Geschont wurde Babler von Thür nicht, aber das war denn auch gar nicht notwendig, da der SPÖ-Chef zu Beginn und gegen Ende der Unterredung von sich aus zu einem Rundumschlag ansetzte – kaum gegen den politischen Gegner, sondern vor allem gegen die eigene Partei. So viel Selbstkritik an die eigene Adresse gerichtet habe ich von einem Parteichef noch selten gehört, am ehesten noch von Christian Kern, als er die SPÖ übernommen hat (“Selbstvergessenheit und Machtversessenheit“).
Die Massivität überraschte, offenbar redete sich Babler bei tiefhängenden Wolken den Frust, der sich in den letzten Tagen aufgestaut hatte, von der Seele. Der SPÖ-Chef sparte zwar mit direkter Kritik an Doris Bures, der Nummer zwei auf der Bundesliste, die kein gutes Haar an der Programmatik ließ. Um dann so richtig auszuholen.
Was ihn umtreibe, sei, dass das Bures-Papier geleakt wurde. „Das beschäftigt mich.

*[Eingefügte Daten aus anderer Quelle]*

(* ===== verification/TransactionService.v ===== *)
(** * TransactionService: the application use cases

    Models [internal/service/transaction_service.go] and
    [pkg/shared/pagination]: create, list, get, update and soft delete of a
    user's transactions over the service interfaces, with the change event
    written next to the row and the sync job enqueued afterwards, and the
    service as [newApp] of the finance-api composes it. *)

From S2P Require Import Prelude GoInt GoStrings GoTime GoValues Json Pgtypex Schema Sqlc Effects TxRunner Models Repositories Wiring Queue.
Import service.

Module pagination.

Definition DefaultLimit : Z := 50.
Definition MaxLimit : Z := 200.

Definition Normalize (limit offset : Z) : Z * Z :=
  let limit := if limit <=? 0 then DefaultLimit else limit in
  let limit := if MaxLimit <? limit then MaxLimit else limit in
  let offset := if offset <? 0 then 0 else offset in
  (limit, offset).

End pagination.

Record TransactionService := mkTransactionService {
  repo : TransactionRepository;
  events : option ChangeEventWriter;
  syncQ : option SyncQueue;
  txRunner : option TxManager;
}.

Record CreateTransactionInput := mkCreateTransactionInput {
  ci_UserID : string; ci_AccountID : string; ci_Amount : float64; ci_Currency : string;
  ci_Type : string; ci_CategoryID : option string; ci_Description : option string;
  ci_OccurredAt : Time; ci_Metadata : JsonMap; ci_Source : string }.

Record UpdateTransactionInput := mkUpdateTransactionInput {
  ui_AccountID : string; ui_Amount : float64; ui_Currency : string; ui_Type : string;
  ui_CategoryID : option string; ui_Description : option string; ui_OccurredAt : Time;
  ui_Metadata : JsonMap; ui_Source : string }.

Record PaginationResult := mkPaginationResult { Limit : Z; Offset : Z; Total : Z }.

Section Service.
Context {E : Env}.
Variable s : TransactionService.

(** [json.Marshal] of the map literal: members in key order. *)
Definition syncPayloadForUser (userID : string) (sinceVersion : Z) : string :=
  strings.of_chars (Json.object [("sinceVersion", Json.int_text sinceVersion); ("userId", Json.quote userID)])%string.

Definition change_event (op : string) (tx : domain.Transaction) : ChangeEventInput :=
  mkChangeEventInput "transaction" (domain.ID tx) (domain.UserID tx) op (domain.Version tx)
    (Transaction_json tx).

(** [if s.events != nil { ... uow.ChangeEvents().Create(...) }]: inside the
    transaction an error aborts it. *)
Definition write_event (uow : TransactionUnitOfWork) (op : string) (tx : domain.Transaction) : M unit :=
  match events s with
  | Some _ => cew_Create (uow_ChangeEvents uow) (change_event op tx)
  | None => ret tt
  end.

(** Without a transaction manager the event is written best effort. *)
Definition write_event_best_effort (op : string) (tx : domain.Transaction) : M unit :=
  match events s with
  | Some w => discard (cew_Create w (change_event op tx))
  | None => ret tt
  end.

(** The sync job of an operation; its error is ignored. *)
Definition enqueue_job (op userID : string) (sinceVersion : Z) : M unit :=
  match syncQ s with
  | Some q => discard (EnqueueSyncJob q (mkSyncJob "transaction" op (syncPayloadForUser userID sinceVersion)))
  | None => ret tt
  end.

Definition ListUserTransactions (userID : string) (limit offset : Z) : M (list domain.Transaction) :=
  let '(limit, offset) := pagination.Normalize limit offset in
  ListByUser (repo s) userID limit offset.

Definition or_default (v d : string) : string := if String.eqb v "" then d else v.

Definition new_transaction (inp : CreateTransactionInput) (now : Time) : domain.Transaction :=
  domain.mkTransaction "" (ci_UserID inp) (ci_AccountID inp) (ci_Amount inp)
    (or_default (ci_Currency inp) "IDR") (ci_Type inp) (ci_CategoryID inp) (ci_Description inp)
    (ci_OccurredAt inp) (ci_Metadata inp) 1 now (or_default (ci_Source inp) "app") None now now time.zero.

Definition create_in_tx (tx : domain.Transaction) (uow : TransactionUnitOfWork) : M domain.Transaction :=
  let! tx := Create (uow_Transactions uow) tx in
  write_event uow "create" tx ;;; ret tx.

Definition CreateTransaction (inp : CreateTransactionInput) : M domain.Transaction :=
  let! now := Now in
  let tx := new_transaction inp now in
  let! tx :=
    match txRunner s with
    | None => Create (repo s) tx
    | Some m => tm_RunInTx m _ (create_in_tx tx)
    end in
  enqueue_job "create" (domain.UserID tx) 0 ;;; ret tx.

Definition ListUserTransactionsWithCount (userID : string) (limit offset : Z) :
    M (list domain.Transaction * PaginationResult) :=
  let '(limit, offset) := pagination.Normalize limit offset in
  let! items := ListByUser (repo s) userID limit offset in
  let! total := CountByUser (repo s) userID in
  ret (items, mkPaginationResult limit offset total).

Definition GetTransaction (userID id : string) : M domain.Transaction := GetByID (repo s) userID id.

Definition applyUpdates (inp : UpdateTransactionInput) (now : Time) (t : domain.Transaction) : domain.Transaction :=
  domain.mkTransaction (domain.ID t) (domain.UserID t) (ui_AccountID inp) (ui_Amount inp)
    (or_default (ui_Currency inp) (domain.Currency t)) (or_default (ui_Type inp) (domain.Type_ t))
    (ui_CategoryID inp) (ui_Description inp) (ui_OccurredAt inp) (ui_Metadata inp) (domain.Version t)
    now (or_default (ui_Source inp) (domain.Source t)) (domain.SheetsRowID t) (domain.CreatedAt t)
    (domain.UpdatedAt t) (domain.DeletedAt t).

Definition update_in_tx (existing : domain.Transaction) (inp : UpdateTransactionInput)
    (uow : TransactionUnitOfWork) : M domain.Transaction :=
  let! now := Now in
  let! tx := Update (uow_Transactions uow) (applyUpdates inp now existing) in
  write_event uow "update" tx ;;; ret tx.

Definition since_version (tx : domain.Transaction) : Z := int64 (domain.Version tx - 1).

Definition UpdateTransaction (userID id : string) (inp : UpdateTransactionInput) : M domain.Transaction :=
  let! existing := GetByID (repo s) userID id in
  match txRunner s with
  | None =>
      let! now := Now in
      let! tx := Update (repo s) (applyUpdates inp now existing) in
      write_event_best_effort "update" tx ;;;
      enqueue_job "update" (domain.UserID tx) (since_version tx) ;;; ret tx
  | Some m =>
      let! tx := tm_RunInTx m _ (update_in_tx existing inp) in
      enqueue_job "update" (domain.UserID tx) (since_version tx) ;;; ret tx
  end.

Definition delete_in_tx (userID id : string) (uow : TransactionUnitOfWork) : M domain.Transaction :=
  let! deleted := SoftDelete (uow_Transactions uow) userID id in
  write_event uow "delete" deleted ;;; ret deleted.

Definition SoftDeleteTransaction (userID id : string) : M domain.Transaction :=
  match txRunner s with
  | None =>
      let! deleted := SoftDelete (repo s) userID id in
      write_event_best_effort "delete" deleted ;;;
      enqueue_job "delete" (domain.UserID deleted) (since_version deleted) ;;; ret deleted
  | Some m =>
      let! deleted := tm_RunInTx m _ (delete_in_tx userID id) in
      enqueue_job "delete" (domain.UserID deleted) (since_version deleted) ;;; ret deleted
  end.

End Service.

(** ** The service of the finance-api ([newApp]) *)

Section App.
Context {E : Env} {UL : UuidLib} {PL : PgtypeLib} {PS : queries.PgServer}.

(** [redis] is the client of the optional Redis configuration. *)
Definition sync_stream : queue.RedisStreamConfig :=
  queue.NewRedisStreamQueue (queue.mkRedisStreamConfig "sync_queue" "" "" 0).

Definition app_sync_queue (redis : bool) : option SyncQueue :=
  if redis then Some (NewRedisSyncQueue (Some (queue.redis_producer sync_stream))) else None.

Definition NewTransactionService (redis : bool) : TransactionService :=
  let repos := NewRepositories in
  mkTransactionService
    (NewServiceTransactionAdapter (Transactions repos) None)
    (Some (NewDBChangeEventWriter (Some (ChangeEvents repos))))
    (app_sync_queue redis)
    (Some (NewTxManagerAdapter NewTxRunner (Transactions repos) (ChangeEvents repos))).

End App.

Ich werde es stoppen müssen.“ Um dann grundsätzlich die Ursache für die innerparteilichen Widerstände anzusprechen. „Früher war es üblich, dass eine kleine Runde ein Papier vorbereitet hat und es demokratisch durchgewunken hat.“ Er sei einen neuen Weg gegangen. „Das ist das Problem der SPÖ, dass immer jemand glaubt, öffentlich bremsen zu müssen.“
Die seit dem Wochenende hin und herwogende Streitfrage, ob er, Babler, den Linzer Bürgermeister Klaus Luger zum Rücktritt gezwungen habe oder ob dieser von sich aus den Schritt gesetzt habe, quittierte der Traiskirchner Bürgermeister mit der Bemerkung: „Völliger Kindergarten, das zeigt ein wenig, wie die SPÖ denkt. Sein Öffnungsprozess habe zur Entfremdung beigetragen: „Ich weiß, dass es da Widerstand gibt. Man muss in der Politik klare Kante zeigen.“
Babler legte in der knapp einstündigen Unterredung ein Bekenntnis zur Reichensteuer, zur Einführung einer Kindergrundsicherung, die zum Teil die Mindestsicherung ablösen soll, aber auch zur Neutralität und zur Wehrpflicht ab. Gewisse Aussagen erzwingen einen Faktencheck: etwa die Behauptung, dass sein Modell, unsolidarische Länder wie Ungarn, das Zehntausende Asylwerber durchgewunken hat, die dann in Österreich gestrandet sind, zu klagen, zu 75 Prozent weniger Flüchtlingen geführt hätte. Oder dass seine ausgabenseitigen Programme, die mit 12,5 Milliarden beziffert werden, Einnahmen in Höhe von 14 Milliarden gegenüberstehen.
Rhetorisch und thematisch blieb Babler diesmal deutlich fokussierter. Auffällig war, dass er dem Moderator praktisch nie ins Wort fiel bzw. sofort seinen Redefluss stoppte, wenn Thür einen Einwand vorbrachte. Solche Disziplin hat Seltenheitswert – ein zarter Verweis auf das Sommergespräch nächsten Montag mit dem Kanzler sei erlaubt.
Babler kehrte am Traunsee den Mann der roten Basis hervor, der gegen das rote System, das rote Establishment, die Parteigranden aufbegehrt. Ob die Rechnung in knapp fünf Wochen bei der Nationalratswahl aufgeht, wird sich zeigen. Es ist zu befürchten, dass ihn die Landesorganisationen in der Hochphase des Wahlkampfs im Regen stehen lassen werden. Ohne deren Rückendeckung bleibt Babler ein einsamer Kämpfer auf weiter Flur.